Classification models for analyzing a sample
Apparatus and methods are described including analyzing one or more microscopic images of the blood sample using a machine-learning classifier. An entity within the one or more microscopic images is identified using a first classification model, and a first estimated concentration of the entity within the sample is determined, based upon the entity as identified using the first classification model. The entity is identified within the one or more microscopic images using a second classification model, and a second estimated concentration of the entity within the sample is determined, based upon the entity as identified using the second classification model. The first and second estimated concentrations are compared to each other, and, in response to the comparison, a hybrid classification model that is a hybrid of the first and second classification models is used. Other applications are also described.
1 . A method comprising:
analyzing one or more microscopic images of the blood sample using a machine-learning classifier, the analyzing comprising:
identifying platelets within the one or more microscopic images using a first classification model;
determining a first estimated concentration of the platelets within the sample, based upon the platelets as identified using the first classification model;
identifying the platelets within the one or more microscopic images using a second classification model;
determining a second estimated concentration of the platelets within the sample, based upon the platelets as identified using the second classification model;
comparing the first and second estimated concentrations to each other;
based on the comparison, determining that at least one of the estimated concentrations is close to a threshold platelet-concentration value that is of clinical relevance; and
using a hybrid classification model that is a hybrid of the first and second classification models, in response thereto.

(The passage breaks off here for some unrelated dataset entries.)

Lemma Deploy_answered j name services (s : St W Deployer) :
  ready_to_deploy G instance node j name services s →
  returns (Deploy services) s (λ r s', answered (pipeline j name services) r ∧
    G (launch j name services) (world s') ∧ dp_NodeSet (obj s') = node name ∧
    status_of (dp_nsConditions (obj s')) NodeSetDeploymentReadyCondition =
      status_of (dp_nsConditions (obj s)) NodeSetDeploymentReadyCondition).
Proof.
  intros Hr. eapply sat_mono; [apply sat_and;
    [by apply (Deploy_pipelined G instance node svc)|apply (frames_sat keeps_fixed), Deploy_frame]|].
  intros o s' [(Hv & Hg & _ & Hrest) Hk]. specialize (Hrest _ (nodeset_ready_ne _)).
  assert (dp_NodeSet (obj s') = node name) as Hn by (destruct Hk as [-> _]; apply Hr).
  destruct (pipeline _ _ _); simpl in Hv.
  - by rewrite Hv.
  - by rewrite Hv.
  - by destruct Hv as [err ->].
Qed.

Lemma report_nodeset_goes name p v r (s : St W OpenStackDataPlaneDeployment) :
  answered v r → is_Some (status_of (nodeset_conditions name (obj s)) NodeSetDeploymentReadyCondition) →
  goes (report_nodeset name p r) s (λ p' s', noted p v p' ∧ world s' = world s).
Proof.
  intros [Hd Hb] Hp. unfold report_nodeset. destruct r as [r err]. simpl in Hd, Hb.
  apply goes_bind, goes_get_obj. cbv zeta.
  set (cs := nodeset_conditions _ _) in *. set (mirrored := cond_mirror _ _).
  apply goes_bind. apply goes_mono with (Q := λ _ s', world s' = world s).
  { by destruct mirrored; [apply goes_modify|apply goes_ret]. }
  intros [] s1 Hw1. apply goes_bind.
  apply goes_mono with (Q := λ p' s', shouldRequeue p' = shouldRequeue p ∧
    haveError p' = haveError p || is_broken v ∧ world s' = world s).
  { rewrite Hb. destruct err as [err|]; [|apply goes_ret; by rewrite orb_false_r].
    assert (is_Some (cond_get (cond_set_ptr cs mirrored) NodeSetDeploymentReadyCondition)) as [c Hc].
    { apply is_Some_status. destruct mirrored as [c|]; [rewrite set_ptr_some, status_set|rewrite set_ptr_nil; auto].
      case_decide; [by eexists|auto]. }
    rewrite Hc. apply goes_bind, goes_ret, goes_ret. by rewrite orb_true_r. }
  unfold noted. rewrite Hd. intros p' s2 (Hr & He & Hw2). destruct r as [r|]; simpl.
  - apply goes_ret. rewrite orb_true_r. by rewrite He.
  - apply goes_bind, goes_modify, goes_ret. rewrite orb_false_r. by rewrite Hr.
Qed.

2 . The method according to claim 1 , wherein determining that at least one of the estimated concentrations is close to the threshold platelet-concentration value that is of clinical relevance comprises determining that the first estimated concentration is less than the threshold platelet-concentration value and the second estimated concentration is greater than the threshold platelet-concentration value.
3 . Apparatus comprising:
a microscope configured to acquire one or more microscopic images of the blood sample;
an output device; and
at least one computer processor configured to:
analyze the one or more microscopic images of the blood sample using a machine-learning classifier, the analyzing comprising:
identifying platelets within the one or more microscopic images using a first classification model,
determining a first estimated concentration of the platelets within the sample, based upon the platelets as identified using the first classification model,
identifying the platelets within the one or more microscopic images using a second classification model,
determining a second estimated concentration of the platelets within the sample, based upon the platelets as identified using the second classification model,
comparing the first and second estimated concentrations to each other, and
based on the comparison, determining that at least one of the estimated concentrations is close to a threshold platelet-concentration value that is of clinical relevance; and
in response thereto, using a hybrid classification model that is a hybrid of the first and second classification models, and
generate an output on the output device based upon analyzing the one or more microscopic images of the blood sample using the machine-learning classifier.
4 . The apparatus according to claim 3 , wherein the computer processor is configured to determine that at least one of the estimated concentrations is close to the threshold platelet-concentration value that is of clinical relevance by determining that the first estimated concentration is less than the threshold platelet-concentration value and the second estimated concentration is greater than the threshold platelet-concentration value.